Es gab gar keinen Prüfungstermin
Am Montag, dem 7. Mai, einen Tag vor der Verschiebungs-Pressekonferenz, hatte sich die Flughafengesellschaft noch mit dem Landrat Stephan Loge (SPD) getroffen. „Ich habe den Vertretern der Flughafengesellschaft gesagt, dass wir die restlichen Unterlagen spätestens bis zum 21. Mai benötigen“, sagte Loge der taz. Andernfalls könne die Genehmigung nicht mehr rechtzeitig erteilt werden. Die Gutachter brauchen für die Prüfung der Brandschutzanlage drei bis vier Wochen. Am Donnerstag teilte der TÜV jedoch mit, dass noch gar kein Termin für die Überprüfung vereinbart worden sei.

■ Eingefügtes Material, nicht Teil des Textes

(* ===== verification/Runw.v ===== *)
(** * The WebAssembly server (utilities/runw/runw_web.c)

    [main] with its loop over connections, over an environment that answers the
    system calls: the answers are a list, consumed in order, and the run blocks
    when they are used up.  An answer that the interface of the call excludes (a
    descriptor already open, a pointer in use) ends the run with [BADENV], so the
    theorems hold for every list of answers.

    The state holds the resources of the process: descriptors, virtual machines,
    configurations and buffers.  Each call is checked against the protocol of its
    interface by [use]; a violation (a second close, a run of a deleted machine, a
    write past a buffer) is [Ub].

    WasmEdge, the C library's conversion of doubles, and binary floating point
    are parameters.  The addresses that accept and getsockname fill in are not
    looked at by the program and are left out, as is the number in argv[3], which
    only names the namespace file. *)
From stdpp Require Import base numbers list gmap pretty.
From Stdlib Require Import ZArith Lia Bool String.
From S2P Require Import Prelude.

#[local] Open Scope string_scope.
#[local] Open Scope Z_scope.

(** Binary floating point, as the program uses it. *)
Class Double := {
  double : Type;
  of_int : Z -> double;
  dadd : double -> double -> double;
  dmul : double -> double -> double;
  ddiv : double -> double -> double;
  to_int : double -> Z;
  print_f : double -> string }.

(** ** Resources *)

(** A virtual machine is created, given its WASI module, run. *)
Inductive vmstate := Created | Ready | Ran.

#[export] Instance vmstate_eq_dec : EqDecision vmstate.
Proof. solve_decision. Defined.

Inductive event :=
| Open (fd : Z)
| Close (fd : Z)
| Send (fd : Z) (msg : string)
| ConfCreate (c : Z)
| ConfDelete (c : Z)
| VMCreate (v c : Z)
| VMInit (v : Z)
| VMRun (v : Z) (path : string)
| VMDelete (v : Z)
| Malloc (p size : Z)
| Write (p : Z) (msg : string)
| Free (p : Z).

Record resources := Resources {
  fds : gset Z;
  confs : gset Z;
  vms : gmap Z vmstate;
  bufs : gmap Z Z }.

Definition no_resources : resources := Resources ∅ ∅ ∅ ∅.

(** The resources after a call, [None] when the protocol forbids it.  A machine
    runs once, after its initialisation; a string needs a byte for its end. *)
Definition use (r : resources) (e : event) : option resources :=
  match e with
  | Open fd => if decide (fd ∈ fds r) then None
               else Some (Resources ({[fd]} ∪ fds r) (confs r) (vms r) (bufs r))
  | Close fd => if decide (fd ∈ fds r)
                then Some (Resources (fds r ∖ {[fd]}) (confs r) (vms r) (bufs r)) else None
  | Send fd _ => if decide (fd ∈ fds r) then Some r else None
  | ConfCreate c => if decide (c ∈ confs r) then None
                    else Some (Resources (fds r) ({[c]} ∪ confs r) (vms r) (bufs r))
  | ConfDelete c => if decide (c ∈ confs r)
                    then Some (Resources (fds r) (confs r ∖ {[c]}) (vms r) (bufs r)) else None
  | VMCreate v c => if decide (c ∈ confs r /\ vms r !! v = None)
                    then Some (Resources (fds r) (confs r) (<[v := Created]> (vms r)) (bufs r)) else None
  | VMInit v => if decide (vms r !! v = Some Created)
                then Some (Resources (fds r) (confs r) (<[v := Ready]> (vms r)) (bufs r)) else None
  | VMRun v _ => if decide (vms r !! v = Some Ready)
                 then Some (Resources (fds r) (confs r) (<[v := Ran]> (vms r)) (bufs r)) else None
  | VMDelete v => if decide (is_Some (vms r !! v))
                  then Some (Resources (fds r) (confs r) (delete v (vms r)) (bufs r)) else None
  | Malloc p size => if decide (bufs r !! p = None)
                     then Some (Resources (fds r) (confs r) (vms r) (<[p := size]> (bufs r))) else None
  | Write p msg => size ← bufs r !! p; if Z.of_nat (String.length msg) <? size then Some r else None
  | Free p => if decide (is_Some (bufs r !! p))
              then Some (Resources (fds r) (confs r) (vms r) (delete p (bufs r))) else None
  end.

Section Server.
Context `{Double}.
(** Whether malloc may fail. *)
Context (oom : bool).

(** The variables of the file, the answers to come, the calls made so far. *)
Record server := Server {
  answers : list Z;
  owned : resources;
  trace : list event;
  VMCxt : Z;
  ConfCxt : Z;
  netns_elapsed : double;
  webserver_elapsed : double;
  loadwasm_elapsed : double;
  execwasm_elapsed : double;
  execwasm_msec : Z;
  runw_setup_msec : Z }.

Definition set_answers l s := Server l (owned s) (trace s) (VMCxt s) (ConfCxt s) (netns_elapsed s)
  (webserver_elapsed s) (loadwasm_elapsed s) (execwasm_elapsed s) (execwasm_msec s) (runw_setup_msec s).
Definition set_owned r t s := Server (answers s) r t (VMCxt s) (ConfCxt s) (netns_elapsed s)
  (webserver_elapsed s) (loadwasm_elapsed s) (execwasm_elapsed s) (execwasm_msec s) (runw_setup_msec s).
Definition set_VMCxt v s := Server (answers s) (owned s) (trace s) v (ConfCxt s) (netns_elapsed s)
  (webserver_elapsed s) (loadwasm_elapsed s) (execwasm_elapsed s) (execwasm_msec s) (runw_setup_msec s).
Definition set_ConfCxt c s := Server (answers s) (owned s) (trace s) (VMCxt s) c (netns_elapsed s)
  (webserver_elapsed s) (loadwasm_elapsed s) (execwasm_elapsed s) (execwasm_msec s) (runw_setup_msec s).
Definition set_netns d s := Server (answers s) (owned s) (trace s) (VMCxt s) (ConfCxt s) d
  (webserver_elapsed s) (loadwasm_elapsed s) (execwasm_elapsed s) (execwasm_msec s) (runw_setup_msec s).
Definition set_webserver d s := Server (answers s) (owned s) (trace s) (VMCxt s) (ConfCxt s) (netns_elapsed s)
  d (loadwasm_elapsed s) (execwasm_elapsed s) (execwasm_msec s) (runw_setup_msec s).
Definition set_loadwasm d s := Server (answers s) (owned s) (trace s) (VMCxt s) (ConfCxt s) (netns_elapsed s)
  (webserver_elapsed s) d (execwasm_elapsed s) (execwasm_msec s) (runw_setup_msec s).
Definition set_execwasm d m s := Server (answers s) (owned s) (trace s) (VMCxt s) (ConfCxt s) (netns_elapsed s)
  (webserver_elapsed s) (loadwasm_elapsed s) d m (runw_setup_msec s).
Definition set_runw_setup m s := Server (answers s) (owned s) (trace s) (VMCxt s) (ConfCxt s) (netns_elapsed s)
  (webserver_elapsed s) (loadwasm_elapsed s) (execwasm_elapsed s) (execwasm_msec s) m.

(** ** Calls *)

(** How a run ends: waiting for the environment, an answer that cannot be, or
    the exit status of the process. *)
Definition BLOCKED : Z := 1000.
Definition BADENV : Z := 1001.
Definition EXIT_FAILURE : Z := 1.
Definition SIGPIPE_STATUS : Z := 141.

Definition ask : M server Z :=
  s ← get;
  match answers s with
  | [] => throw BLOCKED
  | a :: l => modify (set_answers l);; mret a
  end.

(** An answer that the interface allows. *)
Definition expect (ok : Z -> bool) : M server Z :=
  a ← ask; if ok a then mret a else throw BADENV.

Definition emit (e : event) : M server unit :=
  s ← get; r ← lift (use (owned s) e); modify (set_owned r (trace s ++ [e])).

(** A call that returns a new descriptor or -1. *)
Definition new_fd : M server Z :=
  s ← get;
  fd ← expect (fun a => (a =? -1) || ((0 <=? a) && negb (bool_decide (a ∈ fds (owned s)))));
  (if fd =? -1 then mret tt else emit (Open fd));; mret fd.

(** The answer of [send]: the number of bytes, -1, or -2 when the peer has
    closed the connection and SIGPIPE, which the program leaves at its default
    action, ends the process. *)
Definition send_call (rsz : Z) : M server unit :=
  n ← expect (fun a => (-2 <=? a) && (a <=? rsz)); if n =? -2 then throw SIGPIPE_STATUS else mret tt.

(** 0 on success, -1 on failure. *)
Definition status_call : M server Z := expect (fun a => (a =? 0) || (a =? -1)).

(** [clock_gettime]: seconds and nanoseconds. *)
Definition clock_gettime : M server (Z * Z) := sec ← ask; nsec ← ask; mret (sec, nsec).

(** The microseconds between two times. *)
Definition microseconds (start fin : Z * Z) : double :=
  dadd (dmul (of_int (fst fin - fst start)) (of_int 1000000))
       (ddiv (of_int (snd fin - snd start)) (of_int 1000)).

(** ** WasmVMInit *)

Definition WasmVMInit : M server Z :=
  start ← clock_gettime;
  s ← get;
  v ← expect (fun a => (0 <=? a) && bool_decide (vms (owned s) !! a = None));
  (if v =? 0 then emit (ConfDelete (ConfCxt s));; throw EXIT_FAILURE
   else emit (VMCreate v (ConfCxt s));; modify (set_VMCxt v));;
  wasi ← ask;
  (if wasi =? 0 then emit (VMDelete v);; emit (ConfDelete (ConfCxt s));; throw EXIT_FAILURE
   else emit (VMInit v));;
  fin ← clock_gettime;
  modify (set_loadwasm (microseconds start fin));;
  mret 0.

(** ** The responses *)

Definition crlf : string := String (Ascii.ascii_of_nat 13) (String (Ascii.ascii_of_nat 10) EmptyString).

Definition header_lines : string :=
  "HTTP/1.1 200 OK" ++ crlf ++ "Server: runw" ++ crlf ++ "Content-type: text/plain" ++ crlf.

Definition success_response (s : server) (wasm_cleanup : double) : string :=
  header_lines ++ "Invocation-elapsed: " ++ pretty (execwasm_msec s) ++ crlf ++
  "runw-setup: " ++ pretty (runw_setup_msec s) ++ crlf ++
  "Misc-stats: " ++ print_f (netns_elapsed s) ++ "," ++ print_f (webserver_elapsed s) ++ "," ++
  print_f (loadwasm_elapsed s) ++ "," ++ print_f wasm_cleanup ++ crlf ++ crlf ++ "Success" ++ crlf.

Definition failure_response : string := header_lines ++ crlf ++ "Failure" ++ crlf.

(** [rsz = snprintf(NULL, 0, ...); resp = malloc(rsz + 1); sprintf(resp, ...)]:
    a null pointer is not checked for. *)
Definition make_response (msg : string) : M server Z :=
  let rsz := Z.of_nat (String.length msg) in
  s ← get;
  p ← expect (fun a => (if oom then 0 <=? a else 0 <? a) && bool_decide (bufs (owned s) !! a = None));
  (if p =? 0 then mret tt else emit (Malloc p (rsz + 1)));;
  emit (Write p msg);;
  mret p.

(** ** The loop *)

(** One turn of [while (1)]. *)
Definition turn (sockfd : Z) (wasm : string) : M server unit :=
  newsockfd ← new_fd;
  if newsockfd <? 0 then mret tt else
  sockn ← status_call;
  if sockn <? 0 then mret tt else
  start ← clock_gettime;
  s ← get;
  emit (VMRun (VMCxt s) wasm);;
  res ← ask;
  fin ← clock_gettime;
  let elapsed := ddiv (microseconds start fin) (of_int 1000) in
  modify (set_execwasm elapsed (to_int elapsed));;
  start ← clock_gettime;
  emit (VMDelete (VMCxt s));;
  fin ← clock_gettime;
  let wasm_cleanup := microseconds start fin in
  s ← get;
  let msg := if ztrue res then success_response s wasm_cleanup else failure_response in
  resp ← make_response msg;
  emit (Send newsockfd msg);;
  send_call (Z.of_nat (String.length msg));;
  emit (Free resp);;
  emit (Close newsockfd);;
  _ ← WasmVMInit;
  mret tt.

Fixpoint serve (fuel : nat) (sockfd : Z) (wasm : string) : M server unit :=
  match fuel with
  | O => nofuel
  | S fuel => turn sockfd wasm;; serve fuel sockfd wasm
  end.

(** The set-up of [main]: the network namespace, the configuration, the
    listening socket, the first machine.  [inl status]: [main] returns. *)
Definition setup : M server (Z + Z) :=
  setup_start ← clock_gettime;
  start ← clock_gettime;
  net_ns ← new_fd;
  status ← expect (fun a => ((a =? 0) && (0 <=? net_ns)) || (a =? -1));
  (if negb (status =? 0) then throw 255 else emit (Close net_ns));;
  fin ← clock_gettime;
  modify (set_netns (microseconds start fin));;
  s ← get;
  conf ← expect (fun a => (0 <=? a) && negb (bool_decide (a ∈ confs (owned s))));
  (if conf =? 0 then throw EXIT_FAILURE else emit (ConfCreate conf);; modify (set_ConfCxt conf));;
  start ← clock_gettime;
  sockfd ← new_fd;
  if sockfd =? -1 then mret (inl 1) else
  r ← status_call;
  if r <? 0 then mret (inl 1) else
  r ← status_call;
  if r <? 0 then mret (inl 1) else
  r ← status_call;
  if negb (r =? 0) then mret (inl 1) else
  r ← status_call;
  if negb (r =? 0) then mret (inl 1) else
  fin ← clock_gettime;
  modify (set_webserver (microseconds start fin));;
  _ ← WasmVMInit;
  setup_end ← clock_gettime;
  let msec := to_int (ddiv (microseconds setup_start setup_end) (of_int 1000)) in
  modify (set_runw_setup (if msec <? 1 then 1 else msec));;
  mret (inr sockfd).

(** Each turn waits for an answer, so one turn more than there are answers never
    ends. *)
Definition main (argv : list string) : M server Z :=
  wasm ← lift (argv !! 1%nat);
  _ ← lift (argv !! 3%nat);
  r ← setup;
  match r with
  | inl status => mret status
  | inr sockfd => s ← get; serve (S (Datatypes.length (answers s))) sockfd wasm;; mret 0
  end.

Definition server_init (l : list Z) : server :=
  Server l no_resources [] 0 0 (of_int 0) (of_int 0) (of_int 0) (of_int 0) 0 0.
End Server.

Doch der mangelhafte Brandschutz dürfte nicht der einzige Grund für die Absage gewesen sein. In den letzten zwei Monaten berichteten die Medien über zahlreiche Mängel auf der Baustelle – die von den Flughafenbetreibern stets abgestritten wurden. Zum Beispiel die zu geringe Zahl der Check-in-Schalter: Bisher gibt es nur 94 im Terminal, 20 zusätzliche wurden als provisorische „Reserve“ in Zelten vor dem Terminal untergebracht.
Nach einem Protokollentwurf, aus dem der Spiegel in seiner aktuellen Ausgabe zitiert, sollen darin „hauptsächlich Türkeiverkehre (touristisch wie auch ethnisch) abgewickelt werden“. Die drei großen Gesellschaften – Air Berlin, Lufthansa und Easyjet – müssten die Übergangsmaßnahme nicht nutzen.
Erst im Frühling 2013 sollen 24 weitere Schalter in dauerhaften Pavillons vor dem Terminal fertig sein. Bei den Probeläufen konnten durchschnittlich nur 30 Komparsen pro Stunde einchecken – am Flughafen in Tegel sind es doppelt so viele. Daneben gibt es auch Probleme mit dem elektronischen System, das das Einchecken regelt.
Die Frage nach der Verantwortung für das Flughafenchaos ist auch fünf Tage nach der Eröffnungsverschiebung schwer zu klären. Der Aufsichtsrat des Flughafens betont, von der drohenden Absage nichts gewusst zu haben. Aufsichtsratschef Wowereit übt das Amt seit 2003 aus, seitdem hat er immer wieder betont, dass der Flughafen „Chefsache“ sei.
Das nährt Zweifel daran, dass Wowereit erst am Abend des 7. Mai von der unausweichlichen Terminverschiebung erfahren hat. Im Fokus der Kritik steht vor allem die Flughafengesellschaft und deren Geschäftsführer Rainer Schwarz. Fehler bei der Projektsteuerung hat Schwarz eingeräumt, Rücktrittsforderungen bisher zurückgewiesen.